Data excerpts |
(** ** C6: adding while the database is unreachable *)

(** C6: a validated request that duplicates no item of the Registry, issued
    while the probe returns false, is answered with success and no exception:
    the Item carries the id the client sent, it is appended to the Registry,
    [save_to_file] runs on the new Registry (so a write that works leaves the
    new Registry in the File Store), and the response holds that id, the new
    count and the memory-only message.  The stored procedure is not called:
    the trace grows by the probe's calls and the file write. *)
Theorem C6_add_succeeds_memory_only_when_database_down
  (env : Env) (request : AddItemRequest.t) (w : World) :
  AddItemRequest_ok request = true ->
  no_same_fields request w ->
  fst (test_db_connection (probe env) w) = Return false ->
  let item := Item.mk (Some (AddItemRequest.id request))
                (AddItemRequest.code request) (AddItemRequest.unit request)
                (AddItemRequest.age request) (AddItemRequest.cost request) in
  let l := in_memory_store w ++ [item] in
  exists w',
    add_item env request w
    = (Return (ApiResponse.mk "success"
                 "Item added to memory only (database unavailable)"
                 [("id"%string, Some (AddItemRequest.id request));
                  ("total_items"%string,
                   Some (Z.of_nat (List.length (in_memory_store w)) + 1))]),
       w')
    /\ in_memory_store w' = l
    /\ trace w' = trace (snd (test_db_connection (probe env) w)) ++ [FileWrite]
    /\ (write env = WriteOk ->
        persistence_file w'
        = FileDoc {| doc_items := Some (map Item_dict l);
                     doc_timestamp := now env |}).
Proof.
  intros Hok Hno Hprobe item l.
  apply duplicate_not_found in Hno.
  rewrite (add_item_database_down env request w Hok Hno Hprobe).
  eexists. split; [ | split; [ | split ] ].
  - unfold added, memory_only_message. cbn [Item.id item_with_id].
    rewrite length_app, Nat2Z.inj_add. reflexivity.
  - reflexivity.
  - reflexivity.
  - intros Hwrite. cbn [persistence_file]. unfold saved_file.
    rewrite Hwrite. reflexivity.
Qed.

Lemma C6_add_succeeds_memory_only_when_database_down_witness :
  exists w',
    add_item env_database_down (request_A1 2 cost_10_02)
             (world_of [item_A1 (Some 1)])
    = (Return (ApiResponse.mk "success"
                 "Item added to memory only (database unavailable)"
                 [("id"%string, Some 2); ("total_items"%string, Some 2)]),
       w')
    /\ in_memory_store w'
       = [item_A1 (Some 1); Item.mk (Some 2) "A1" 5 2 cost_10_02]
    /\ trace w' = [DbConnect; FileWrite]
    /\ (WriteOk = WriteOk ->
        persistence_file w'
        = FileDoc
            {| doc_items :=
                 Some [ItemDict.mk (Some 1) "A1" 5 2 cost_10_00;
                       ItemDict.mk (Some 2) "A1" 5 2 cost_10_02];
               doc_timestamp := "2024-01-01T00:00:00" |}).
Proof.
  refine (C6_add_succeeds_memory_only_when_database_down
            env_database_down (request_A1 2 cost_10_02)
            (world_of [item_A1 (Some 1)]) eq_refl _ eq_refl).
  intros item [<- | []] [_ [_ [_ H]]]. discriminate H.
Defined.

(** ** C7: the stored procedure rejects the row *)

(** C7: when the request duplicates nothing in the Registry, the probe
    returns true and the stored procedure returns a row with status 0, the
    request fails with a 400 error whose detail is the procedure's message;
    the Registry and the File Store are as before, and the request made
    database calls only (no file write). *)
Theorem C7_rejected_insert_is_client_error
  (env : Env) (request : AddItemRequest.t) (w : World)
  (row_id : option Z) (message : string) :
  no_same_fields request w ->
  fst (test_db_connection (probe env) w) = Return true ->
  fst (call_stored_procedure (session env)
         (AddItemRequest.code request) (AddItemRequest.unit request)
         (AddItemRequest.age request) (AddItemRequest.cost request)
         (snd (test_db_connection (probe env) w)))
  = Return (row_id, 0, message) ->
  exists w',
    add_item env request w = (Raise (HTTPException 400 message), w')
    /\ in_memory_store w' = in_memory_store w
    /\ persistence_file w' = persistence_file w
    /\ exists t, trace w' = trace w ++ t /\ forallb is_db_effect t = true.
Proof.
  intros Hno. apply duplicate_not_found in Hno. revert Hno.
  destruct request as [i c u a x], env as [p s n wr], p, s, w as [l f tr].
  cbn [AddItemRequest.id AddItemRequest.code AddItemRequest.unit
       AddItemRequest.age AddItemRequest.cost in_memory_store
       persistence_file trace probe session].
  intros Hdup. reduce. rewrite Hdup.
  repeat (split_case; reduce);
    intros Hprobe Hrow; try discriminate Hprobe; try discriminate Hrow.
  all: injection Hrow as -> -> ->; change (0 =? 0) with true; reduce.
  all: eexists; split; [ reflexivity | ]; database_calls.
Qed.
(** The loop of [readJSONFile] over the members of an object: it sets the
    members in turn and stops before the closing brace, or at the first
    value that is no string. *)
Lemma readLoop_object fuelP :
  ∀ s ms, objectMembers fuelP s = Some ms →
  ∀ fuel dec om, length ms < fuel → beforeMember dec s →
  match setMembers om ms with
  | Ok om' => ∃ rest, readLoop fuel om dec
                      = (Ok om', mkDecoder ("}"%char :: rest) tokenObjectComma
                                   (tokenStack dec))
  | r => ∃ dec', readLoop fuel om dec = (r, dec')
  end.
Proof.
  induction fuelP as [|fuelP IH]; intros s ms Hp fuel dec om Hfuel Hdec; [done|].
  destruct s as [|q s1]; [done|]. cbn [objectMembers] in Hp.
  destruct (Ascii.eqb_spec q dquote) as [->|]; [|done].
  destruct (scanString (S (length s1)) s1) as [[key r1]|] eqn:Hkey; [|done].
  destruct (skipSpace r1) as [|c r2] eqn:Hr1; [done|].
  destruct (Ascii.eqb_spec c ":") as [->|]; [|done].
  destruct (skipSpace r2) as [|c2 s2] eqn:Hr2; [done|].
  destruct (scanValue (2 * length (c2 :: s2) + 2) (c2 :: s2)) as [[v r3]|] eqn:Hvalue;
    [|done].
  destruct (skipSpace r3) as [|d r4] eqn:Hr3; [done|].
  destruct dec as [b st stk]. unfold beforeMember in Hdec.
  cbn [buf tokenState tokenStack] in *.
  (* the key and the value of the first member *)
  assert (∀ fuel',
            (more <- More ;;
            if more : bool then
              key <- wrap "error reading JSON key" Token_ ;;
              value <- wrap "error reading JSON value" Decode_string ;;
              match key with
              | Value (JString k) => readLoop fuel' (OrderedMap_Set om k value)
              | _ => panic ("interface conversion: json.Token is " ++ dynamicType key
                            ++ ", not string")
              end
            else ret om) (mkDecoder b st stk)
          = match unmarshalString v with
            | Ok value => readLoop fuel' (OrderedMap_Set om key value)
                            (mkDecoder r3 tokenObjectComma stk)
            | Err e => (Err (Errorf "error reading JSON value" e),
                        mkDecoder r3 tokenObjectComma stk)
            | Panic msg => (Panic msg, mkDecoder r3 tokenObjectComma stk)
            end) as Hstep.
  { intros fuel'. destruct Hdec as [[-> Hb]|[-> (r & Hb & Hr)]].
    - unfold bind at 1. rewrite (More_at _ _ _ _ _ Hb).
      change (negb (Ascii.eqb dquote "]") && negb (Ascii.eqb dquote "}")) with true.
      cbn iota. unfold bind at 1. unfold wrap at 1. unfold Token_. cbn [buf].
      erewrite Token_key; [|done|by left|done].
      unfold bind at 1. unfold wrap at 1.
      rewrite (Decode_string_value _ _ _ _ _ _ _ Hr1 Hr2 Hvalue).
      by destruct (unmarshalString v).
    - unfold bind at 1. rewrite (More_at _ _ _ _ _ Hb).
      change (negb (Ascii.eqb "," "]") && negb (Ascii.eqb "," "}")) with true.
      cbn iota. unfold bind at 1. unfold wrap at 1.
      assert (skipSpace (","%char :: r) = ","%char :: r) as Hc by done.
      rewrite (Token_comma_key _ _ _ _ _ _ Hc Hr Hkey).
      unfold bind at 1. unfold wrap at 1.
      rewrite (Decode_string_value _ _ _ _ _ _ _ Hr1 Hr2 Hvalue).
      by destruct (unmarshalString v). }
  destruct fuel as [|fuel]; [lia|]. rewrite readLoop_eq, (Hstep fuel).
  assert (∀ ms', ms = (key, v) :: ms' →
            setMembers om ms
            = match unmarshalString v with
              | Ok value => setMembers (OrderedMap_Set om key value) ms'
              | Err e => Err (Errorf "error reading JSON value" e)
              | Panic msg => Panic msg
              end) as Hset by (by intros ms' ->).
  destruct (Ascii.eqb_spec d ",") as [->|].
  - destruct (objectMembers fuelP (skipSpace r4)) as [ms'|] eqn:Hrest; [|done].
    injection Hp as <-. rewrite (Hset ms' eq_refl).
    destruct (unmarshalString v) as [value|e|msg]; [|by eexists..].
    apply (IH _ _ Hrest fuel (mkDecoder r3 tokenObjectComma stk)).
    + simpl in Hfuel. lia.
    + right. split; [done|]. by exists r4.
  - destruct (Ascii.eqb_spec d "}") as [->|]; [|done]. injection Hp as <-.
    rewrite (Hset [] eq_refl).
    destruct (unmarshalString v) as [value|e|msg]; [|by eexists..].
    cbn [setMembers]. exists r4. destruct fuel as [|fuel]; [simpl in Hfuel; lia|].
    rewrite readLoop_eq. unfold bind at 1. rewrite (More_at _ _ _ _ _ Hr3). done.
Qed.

PROMPT | Please go over the data above and copy each line with "Hprobe" in it.

WORKED SOLUTION |
  intros Hok Hno Hprobe item l.
  rewrite (add_item_database_down env request w Hok Hno Hprobe).
    intros Hprobe Hrow; try discriminate Hprobe; try discriminate Hrow.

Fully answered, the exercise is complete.